══ Given records ══
Lemma validateVolumeDataKey_ok kind name k u : validateVolumeDataKey kind name k = Ok u -> safe_key k.
Proof. unfold validateVolumeDataKey. destruct (is_abs k) eqn:?, (contains k "..") eqn:?; simpl; done. Qed.

Lemma add_string_keys kind name l m m' :
  NoDup l.*1 -> foldM (add_string_key kind name) m l = Ok m' ->
  Forall safe_key l.*1 /\ m' = list_to_map l ∪ m.
Proof.
  revert m; induction l as [|[k v] l IH]; intros m Hnd; simpl.
  - intros [= <-]. split; [constructor|by rewrite (left_id_L ∅ (∪))].
  - apply NoDup_cons in Hnd as [Hk Hnd]. unfold add_string_key at 1. simpl.
    destruct (validateVolumeDataKey kind name k) eqn:E; simpl; [|done]. intros (Hs & ->)%IH; [|done].
    split; [constructor; [by eapply validateVolumeDataKey_ok|done]|].
    rewrite <-insert_union_l, <-insert_union_r; [done|]. by apply not_elem_of_list_to_map.
Qed.

Lemma add_encoded_keys name l m m' :
  NoDup l.*1 -> foldM (add_encoded_key name) m l = Ok m' ->
  Forall safe_key l.*1 /\
  forall k, m' !! k = match (list_to_map l : gmap string string) !! k with
                      | Some v => match base64_decode v with Ok w => Some w | Err _ => None end
                      | None => m !! k
                      end.
Proof.
  revert m; induction l as [|[k v] l IH]; intros m Hnd; simpl.
  - intros [= <-]. split; [constructor|done].
  - apply NoDup_cons in Hnd as [Hk Hnd]. unfold add_encoded_key at 1. simpl.
    destruct (validateVolumeDataKey "Secret" name k) eqn:E; simpl; [|done].
    destruct (base64_decode v) as [w|] eqn:Ew; simpl; [|done]. intros (Hs & Hm)%IH; [|done].
    split; [constructor; [by eapply validateVolumeDataKey_ok|done]|]. intros k'. rewrite Hm.
    destruct (decide (k' = k)) as [->|].
    + rewrite not_elem_of_list_to_map_1 by done. by rewrite !lookup_insert_eq, Ew.
    + by rewrite !lookup_insert_ne.
Qed.

Lemma map_range_list_to_map {V} (m : gmap string V) : list_to_map (map_range m) = m.
Proof.
  rewrite <-(list_to_map_to_list m) at 2. apply list_to_map_proper; [apply map_range_keys_NoDup|apply map_range_perm].
Qed.

Lemma map_range_keys {V} (m : gmap string V) (P : string -> Prop) :
  Forall P (map_range m).*1 <-> forall k v, m !! k = Some v -> P k.
Proof.
  rewrite Forall_forall. split.
  - intros HP k v Hk. apply HP. apply list_elem_of_fmap. exists (k, v). split; [done|]. by apply elem_of_map_range.
  - intros HP k ([k' v] & -> & Hk%elem_of_map_range)%list_elem_of_fmap. by eapply HP.
Qed.

Lemma loadConfigMap_part d b n m :
  loadConfigMap empty_bundle d = Ok b -> fb_ConfigMaps b !! n = Some m ->
  exists cm, yaml_configMapDoc d = Ok cm /\ md_Name (cmd_Metadata cm) = n /\ n <> "" /\
    m = cmd_Data cm /\ cmd_BinaryData cm = ∅ /\ forall k v, m !! k = Some v -> safe_key k.
Proof.
  unfold loadConfigMap.
  destruct (yaml_configMapDoc d) as [cm|]; simpl; [|done].
  destruct (String.eqb_spec (md_Name (cmd_Metadata cm)) ""); [done|]. case_bool_decide; simpl; [|done].
  rewrite lookup_empty.
  destruct (foldM _ _ _) as [bytes|] eqn:E; simpl; [|done]. intros [= <-]. simpl.
  apply add_string_keys in E as [Hs ->]; [|apply map_range_keys_NoDup].
  rewrite map_range_list_to_map, (right_id_L ∅ (∪)). intros [[<- <-]|[_ ?]]%lookup_insert_Some; [|done].
  exists cm. split_and!; try done. by apply map_range_keys.
Qed.

Lemma loadSecret_part d b n m :
  loadSecret empty_bundle d = Ok b -> fb_Secrets b !! n = Some m ->
  exists s, yaml_secretDoc d = Ok s /\ md_Name (sd_Metadata s) = n /\ n <> "" /\
    (forall k v, m !! k = Some v -> safe_key k) /\
    forall k, m !! k = match sd_StringData s !! k with
                       | Some v => Some v
                       | None => v ← sd_Data s !! k; match base64_decode v with Ok w => Some w | Err _ => None end
                       end.
Proof.
  unfold loadSecret. destruct (yaml_secretDoc d) as [s|]; simpl; [|done].
  destruct (String.eqb_spec (md_Name (sd_Metadata s)) ""); [done|]. rewrite lookup_empty.
  destruct (foldM _ ∅ _) as [bytes|] eqn:E; simpl; [|done].
  destruct (foldM _ bytes _) as [bytes'|] eqn:E'; simpl; [|done]. intros [= <-]. simpl.
  apply add_encoded_keys in E as [Hs Hm]; [|apply map_range_keys_NoDup].
  apply add_string_keys in E' as [Hs' ->]; [|apply map_range_keys_NoDup].
  rewrite map_range_list_to_map in *. rewrite map_range_keys in Hs, Hs'.
  intros [[<- <-]|[_ ?]]%lookup_insert_Some; [|done].
  assert (forall k, (sd_StringData s ∪ bytes) !! k = match sd_StringData s !! k with
    | Some v => Some v
    | None => v ← sd_Data s !! k; match base64_decode v with Ok w => Some w | Err _ => None end
    end) as Hlook.
  { intros k. destruct (sd_StringData s !! k) as [v|] eqn:Ek.
    - by apply lookup_union_Some_l.
    - rewrite lookup_union_r, Hm by done. by destruct (sd_Data s !! k). }
  exists s. split_and!; try done. intros k v. rewrite Hlook.
  destruct (sd_StringData s !! k) eqn:?; [by eauto|]. destruct (sd_Data s !! k) eqn:?; [by eauto|done].
Qed.

(** Only the loader of a kind adds resources of the kind. *)
Lemma other_parts d b :
  (exists kind, load_v1_kind empty_bundle kind d = Ok b) \/ loadStepAction empty_bundle d = Ok b ->
  fb_ConfigMaps b = ∅ /\ fb_Secrets b = ∅.
Proof.
  intros [[kind Hb]|Hb]; revert Hb; unfold load_v1_kind, loadStepAction.
  - destruct (yaml_Task d), (yaml_Pipeline d), (yaml_PipelineRun d), (yaml_TaskRun d); simpl;
      rewrite ?lookup_empty; repeat case_match; intros [= <-]; done.
  - destruct (yaml_StepAction d); simpl; [|done]. rewrite lookup_empty. case_match; [done|]. by intros [= <-].
Qed.

Lemma loadConfigMap_secrets d b : loadConfigMap empty_bundle d = Ok b -> fb_Secrets b = ∅.
Proof.
  unfold loadConfigMap. destruct (yaml_configMapDoc d); simpl; [|done]. rewrite lookup_empty.
  do 2 (case_match; [done|]). destruct (foldM _ _ _); simpl; [|done]. by intros [= <-].
Qed.

Lemma loadSecret_configmaps d b : loadSecret empty_bundle d = Ok b -> fb_ConfigMaps b = ∅.
Proof.
  unfold loadSecret. destruct (yaml_secretDoc d); simpl; [|done]. rewrite lookup_empty.
  case_match; [done|]. destruct (foldM _ ∅ _); simpl; [|done]. destruct (foldM _ _ _); simpl; [|done]. by intros [= <-].
Qed.

Lemma loadOne_volumes d b n m :
  trim_space d <> "" -> loadOne empty_bundle d = Ok b ->
  (fb_ConfigMaps b !! n = Some m -> is_doc "v1" "ConfigMap" d /\ loadConfigMap empty_bundle d = Ok b) /\
  (fb_Secrets b !! n = Some m -> is_doc "v1" "Secret" d /\ loadSecret empty_bundle d = Ok b).
Proof.
  intros Ht. unfold loadOne, is_doc. destruct (yaml_Object d) as [head|]; simpl; [|done].
  destruct (String.eqb_spec (ob_APIVersion head) "tekton.dev/v1").
  { intros Hb. edestruct (other_parts d b) as [-> ->]; [eauto|]. by rewrite !lookup_empty. }
  destruct (String.eqb_spec (ob_APIVersion head) "tekton.dev/v1beta1").
  { case_match; [|done]. intros Hb. edestruct (other_parts d b) as [-> ->]; [eauto|]. by rewrite !lookup_empty. }
  destruct (String.eqb_spec (ob_APIVersion head) "v1"); [|done].
  destruct (String.eqb_spec (ob_Kind head) "ConfigMap").
  { intros Hb. split; [eauto 6|]. by rewrite (loadConfigMap_secrets _ _ Hb), lookup_empty. }
  destruct (String.eqb_spec (ob_Kind head) "Secret"); [|done].
  intros Hb. split; [|eauto 6]. by rewrite (loadSecret_configmaps _ _ Hb), lookup_empty.
Qed.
═══
## What you need to do:
Set down each line exactly as it appears, starting at the top of the data and ending at the line containing "Lemma add_string_keys kind", and include no other lines.

## Exercise solution:
Lemma validateVolumeDataKey_ok kind name k u : validateVolumeDataKey kind name k = Ok u -> safe_key k.
Proof. unfold validateVolumeDataKey. destruct (is_abs k) eqn:?, (contains k "..") eqn:?; simpl; done. Qed.

Lemma add_string_keys kind name l m m' :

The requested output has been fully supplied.